Luís Henrique

Personal information
- Full name: Luís Henrique Farinhas Taffner
- Date of birth: 17 March 1998 (age 27)
- Place of birth: Vila Velha, Brazil
- Height: 1.82 m (6 ft 0 in)
- Position: Forward

Team information
- Current team: Magenta

Youth career
- 2010: CFZ Rio
- 2011–2013: Flamengo
- 2013–2015: Botafogo

Senior career*
- Years: Team / Apps / (Gls)
- 2015–2016: Botafogo / 20 / (4)
- 2017: Atlético Paranaense / 0 / (0)
- 2017: Feirense / 4 / (0)
- 2018–2019: Nacional-SP
- 2018–2019: → Grêmio FBPA (loan) / 0 / (0)
- 2019: Oeste / 0 / (0)
- 2019: HIFK / 14 / (8)
- 2020–2022: Vejle / 5 / (0)
- 2020: → HIFK (loan) / 11 / (4)
- 2021: → HJK Helsinki (loan) / 12 / (3)
- 2021: → Honka (loan) / 8 / (3)
- 2022–2023: Kataller Toyama / 3 / (0)
- 2023–2024: Livorno / 17 / (4)
- 2024: Albenga / 5 / (1)
- 2024–: Magenta / 5 / (0)

International career
- 2015–2016: Brazil U17 / 5 / (1)

= Luís Henrique (footballer, born 1998) =

Brazilian footballer

Luís Henrique Farinhas Taffner (born 17 March 1998), known as Luís Henrique, is a Brazilian footballer who plays as a forward for Italian Serie D club Magenta.

==Club career==
Born in Vila Velha, Espírito Santo, Luís Henrique began his professional career at Botafogo de Futebol e Regatas. He made his debut on 3 July 2015, at the age of 17, starting in a Série B against Sampaio Corrêa at the Estádio Olímpico João Havelange, scoring two goals in the first half of a 5–0 victory which kept his team at the top of the table. Away to title rivals Bahia twenty-two days later, he opened a 1–1 draw.

After finishing the year with four goals in 15 appearances and a subsequent promotion, Luís Henrique featured regularly during the 2016 Campeonato Carioca, but only scored two goals. He made his Série A debut on 22 May of that year, coming on as a late substitute for Neílton in a 1–1 away draw against Sport.

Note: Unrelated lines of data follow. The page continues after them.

(** What exactness of a comparison means: the required segments and the current rows
    have the same canonical texts, and no two rows are of one segment. *)
Lemma exact_rows t datasets target_end c : compare t datasets target_end = Ok c -> exact c = true ->
  (forall s, s ∈ expected_segments c -> exists row k, row ∈ current_rows t datasets /\
     segment_text s = Ok k /\ row_text row = Ok k) /\
  (forall row, row ∈ current_rows t datasets -> exists s k, s ∈ expected_segments c /\
     segment_text s = Ok k /\ row_text row = Ok k) /\
  (forall row row', row ∈ current_rows t datasets -> row' ∈ current_rows t datasets ->
     row_logical row = row_logical row' -> row = row').
Proof.
  intros Hc He. destruct (compare_Ok _ _ _ _ Hc) as (_ & _ & Hf & _ & _ & expected & st & Hx & Hst & Hm & Hu & Hd & Hb).
  apply exact_spec_lists in He as (E1 & E2 & E3 & _ & E5). rewrite Hm in E1. rewrite Hu in E2. rewrite Hd in E3. rewrite Hb in E5.
  pose proof (proj1 (sorted_difference_nil _ _) E1) as Hexp. pose proof (proj1 (sorted_difference_nil _ _) E2) as Hact.
  apply py_sorted_nil in E5. apply py_sorted_nil, fmap_nil_inv in E3.
  destruct (compare_rows_run _ _ _ Hst) as (Hl & bad & Hbad & Ha). simpl in Hl, Hbad, Ha.
  rewrite E5 in Hbad. destruct (Ha (eq_sym Hbad)) as (added & Hadd & Hrows). rewrite Hadd in *.
  set (rows := filter (fun r => current r = true) _) in *.
  assert (Htext : forall k, k ∈ map fst expected <-> exists s, s ∈ expected_segments c /\ segment_text s = Ok k).
  { intros k. rewrite (by_identity_key_elem _ _ _ Hx). split.
    - intros (i & Hi & Hk). apply list_elem_of_lookup in Hi as (n & Hn).
      destruct (Forall2_lookup_r _ _ _ _ _ Hf Hn) as (s & Hs & Hsi). exists s.
      split; [by eapply list_elem_of_lookup_2|]. unfold segment_text. by rewrite Hsi.
    - intros (s & Hs & Hk). apply list_elem_of_lookup in Hs as (n & Hn).
      destruct (Forall2_lookup_l _ _ _ _ _ Hf Hn) as (i & Hi & Hsi). exists i.
      split; [by eapply list_elem_of_lookup_2|]. unfold segment_text in Hk. by rewrite Hsi in Hk. }
  split_and!.
  - intros s Hs. apply list_elem_of_lookup in Hs as Hs'. destruct Hs' as (n & Hn).
    destruct (Forall2_lookup_l _ _ _ _ _ Hf Hn) as (i & Hi & Hsi).
    assert (Hik : exists k, identity_key float_repr i = Ok k).
    { unfold by_identity_key in Hx. binds Hx. apply mapR_Ok in E.
      destruct (Forall2_lookup_l _ _ _ _ _ E Hi) as (p & _ & Hp). apply bind_Ok in Hp as (k & Hk & _). by exists k. }
    destruct Hik as (k & Hk). assert (Hsk : segment_text s = Ok k) by (unfold segment_text; by rewrite Hsi).
    assert (Hin : k ∈ map fst added) by (apply Hexp, Htext; by exists s).
    apply list_elem_of_fmap in Hin as (p & -> & Hp). apply list_elem_of_lookup in Hp as (m & Hp).
    destruct (Forall2_lookup_r _ _ _ _ _ Hrows Hp) as (row & Hrow & Hrk). exists row, p.1.
    split; [|done]. by eapply elem_of_current_rows, list_elem_of_lookup_2.
  - intros row Hrow. apply elem_of_current_rows in Hrow. apply list_elem_of_lookup in Hrow as (m & Hrow).
    destruct (Forall2_lookup_l _ _ _ _ _ Hrows Hrow) as (p & Hp & Hrk).
    assert (Hin : p.1 ∈ map fst expected).
    { apply Hact, list_elem_of_fmap. exists p. split; [done|]. by eapply list_elem_of_lookup_2. }
    apply Htext in Hin as (s & Hs & Hsk). by exists s, p.1.
  - intros row row' Hr Hr'. rewrite <- elem_of_current_rows in Hr, Hr'.
    apply (grouped_single rows (st_logical_rows st)); [rewrite Hl; apply grouped_all| |done|done].
    apply Forall_forall. intros g Hg. destruct (decide (length g.2 = 1%nat)) as [|Hn]; [done|]. exfalso.
    assert (Hin : g ∈ filter (fun g : (string * string) * list segment_row => length g.2 <> 1%nat) (st_logical_rows st))
      by by apply list_elem_of_filter.
    rewrite E3 in Hin. by apply elem_of_nil in Hin.
Qed.
End Regenerated.

(** ** Soundness of the verification *)

Section Eligible.
Context (capabilities : registry) (contracts : coverage_registry) (sha256_hex : string -> string)
  (float_repr : string -> string) (date_matches : string -> list (Z * Z * Z)) (table_rows : string -> list string)
  (visible_text : string -> string) (verify : CollectionReceipt -> result VerifiedCollectionClosure)
  (attested : CollectionReceipt -> VerifiedCollectionClosure -> Prop) `{!Attests verify attested}.

Abbreviation regenerate := (regenerated_segments capabilities contracts date_matches table_rows visible_text).
Abbreviation identity_of := (canonical_segment_identity contracts sha256_hex).
Abbreviation persisted := (persisted_segment_identity contracts sha256_hex float_repr).
Abbreviation verify_exact := (verify_exact_coverage_complete capabilities contracts sha256_hex float_repr
  date_matches table_rows visible_text verify).

(** The segment is persisted as required and COMPLETE, and the receipt it selects
    is attested, signed for it, and satisfies its policy. *)
Definition certified (t : tables) (required : RequiredCoverageSegment) (c : VerifiedCollectionClosure) : Prop :=
  exists row receipt r i policy,
    row ∈ coverage_segments t /\ sg_status row = "COMPLETE" /\
    identity_of required = Ok i /\ persisted row = Ok i /\
    receipt ∈ collection_receipts t /\ sg_receipt_run_id row = Some (rr_run_id receipt) /\
    receipt_pk receipt = (sg_source row, sg_dataset row, sg_segment_id row, rr_run_id receipt) /\
    receipt_from_row float_repr receipt = Ok r /\ attested r c /\
    coverage_contract_for contracts (seg_dataset required) = Ok policy /\
    require_scope c required (cc_policy_version policy) = Ok tt /\
    exists detail k, evaluate_closure capabilities policy required c = Ok ("COMPLETE", detail, k).

Lemma evaluate_closure_keeps policy required c status detail k :
  evaluate_closure capabilities policy required c = Ok (status, detail, k) -> k = Some c.
Proof.
  unfold evaluate_closure, partial_, failed. intros H.
  repeat match type of H with
  | (if ?b then _ else _) = _ => destruct b
  | _ ≫= _ = _ => let a := fresh in let E := fresh in apply bind_Ok in H as (a & E & H)
  end; by injection H as _ _ <-.
Qed.

Lemma evaluate_with_closure_complete policy required r detail c :
  evaluate_segment_with_closure capabilities verify policy required (Some r) = Ok ("COMPLETE", detail, Some c) ->
  attested r c /\ require_scope c required (cc_policy_version policy) = Ok tt /\
  exists k, evaluate_closure capabilities policy required c = Ok ("COMPLETE", detail, k).
Proof.
  unfold evaluate_segment_with_closure. intros H. apply bind_Ok in H as (p & Hp & H).
  apply (prepare_receipt_Ok verify attested) in Hp as [<- Ha]. simpl in H.
  destruct (pr_closure p) as [c'|]; [|done]. destruct (require_scope _ _ _) as [[]|e] eqn:Es; [|by case_decide].
  pose proof (evaluate_closure_keeps _ _ _ _ _ _ H) as [= <-]. split_and!; eauto.
Qed.

Lemma verify_segment_certified t selected i required c : identity_of required = Ok i ->
  verify_segment capabilities contracts sha256_hex float_repr verify t selected i required = Ok (inl c) ->
  certified t required c.
Proof.
  intros Hi. unfold verify_segment. destruct (row_by_key t selected (storage_key i)) as [row|] eqn:Er; [|done].
  assert (Hrow : row ∈ coverage_segments t).
  { apply last_Some_elem_of, list_elem_of_filter in Er as [_ Er]. by apply list_elem_of_filter in Er as [_ ?]. }
  destruct (persisted row) as [joined|e] eqn:Ep; [|by destruct (is_value_error e)].
  destruct (bool_decide (joined = i)) eqn:Ej; [|done]. bools. subst joined. simpl.
  destruct (sg_status row =s "COMPLETE") eqn:Es; [|done]. bools. simpl.
  destruct (selected_receipt_row t row) as [receipt|] eqn:Ec; [|done]. unfold selected_receipt_row in Ec.
  destruct (sg_receipt_run_id row) as [run|] eqn:Erun; [|done].
  apply head_Some_elem_of, list_elem_of_filter in Ec as [Hpk Hin].
  destruct (receipt ← receipt_from_row float_repr receipt; _) as [[[status detail] closure]|e] eqn:Ev; [|by destruct (is_value_error e)].
  destruct closure as [c'|]; [|done]. destruct (status =s "COMPLETE") eqn:Est; [|done]. bools. subst status.
  intros [= ->]. apply bind_Ok in Ev as (r & Hr & Ev). apply bind_Ok in Ev as (policy & Hpol & Ev).
  apply evaluate_with_closure_complete in Ev as (Ha & Hsc & k & Hk).
  assert (Hrun : rr_run_id receipt = run) by (unfold receipt_pk in Hpk; congruence).
  exists row, receipt, r, i, policy. rewrite Hrun. split_and!; try done. by exists detail, k.
Qed.

Lemma verify_fold t selected pairs st st' :
  foldR (verify_step capabilities contracts sha256_hex float_repr verify t selected) st pairs = Ok st' ->
  ve_invalid st' = [] -> NoDup (ve_selected st) ->
  ve_invalid st = [] /\ exists cs keys, ve_closures st' = ve_closures st ++ cs /\
    Forall2 (fun p c => verify_segment capabilities contracts sha256_hex float_repr verify t selected p.1 p.2 = Ok (inl c)) pairs cs /\
    mapR receipt_identity cs = Ok keys /\ NoDup keys /\ (forall k, k ∈ keys -> k ∉ ve_selected st).
Proof.
  revert st. induction pairs as [|[i required] pairs IH]; intros st H Hinv Hn; simpl in H.
  - injection H as <-. split; [done|]. exists [], []. rewrite app_nil_r.
    split_and!; [done|constructor|done|constructor|set_solver].
  - apply bind_Ok in H as (st1 & H1 & H). apply bind_Ok in H1 as (found & Hfound & H1).
    assert (Hbad : forall reason, st1 = mkVerifying (ve_closures st) (ve_invalid st ++ [(seg_dataset required, seg_id required, reason)])
              (ve_selected st) -> False).
    { intros reason ->. destruct (IH _ H Hinv Hn) as [Hi _]. simpl in Hi. by destruct (ve_invalid st). }
    destruct found as [c|reason]; [|exfalso; injection H1 as H1; by eapply Hbad].
    apply bind_Ok in H1 as (key & Hkey & H1).
    destruct (key ∈? ve_selected st) eqn:Ek; [exfalso; injection H1 as H1; by eapply Hbad|]. bools. injection H1 as <-.
    destruct (IH _ H Hinv) as (Hi & cs & keys & Hcs & Hf & Hk & Hnk & Hnot); [by apply NoDup_cons|]. simpl in *.
    split; [done|]. exists (c :: cs), (key :: keys). rewrite Hcs, <- app_assoc.
    split_and!; [done|by constructor|simpl; by rewrite Hkey; simpl; rewrite Hk| |].
    + apply NoDup_cons. split; [|done]. intros Hin. apply (Hnot key Hin). by left.
    + intros k [->|Hin]%elem_of_cons; [done|]. intros Hs. apply (Hnot k Hin). by right.
Qed.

On 3 January 2017, after being rarely used, Luís Henrique rescinded his contract – which was due to expire in May – and signed a two-year contract with Atlético Paranaense.

On 16 May 2019, Henrique joined Finnish club Helsinki IFK. On 15 January 2020 it was confirmed, that Helsinki's cooperation club, Vejle Boldklub from Denmark, had signed Henrique. The Brazilian, however, would stay at Helsinki for the 2020 season on loan. HIFK confirmed on 8 September 2020, that Vejle had recalled Henrique. However, he only played 82 minutes in the league and therefore, he was loaned out once again on 24 January 2021, this time to HJK Helsinki.

On 9 March 2022, Henrique joined Japanese J3 League club Kataller Toyama.

==International career==
Luís Henrique was part of the Brazil squad at the 2015 FIFA U-17 World Cup in Chile. In the last 16, against New Zealand at the Estadio Sausalito in Viña del Mar, he won an added-time penalty when fouled by James McGarry, and converted it for the only goal of the game.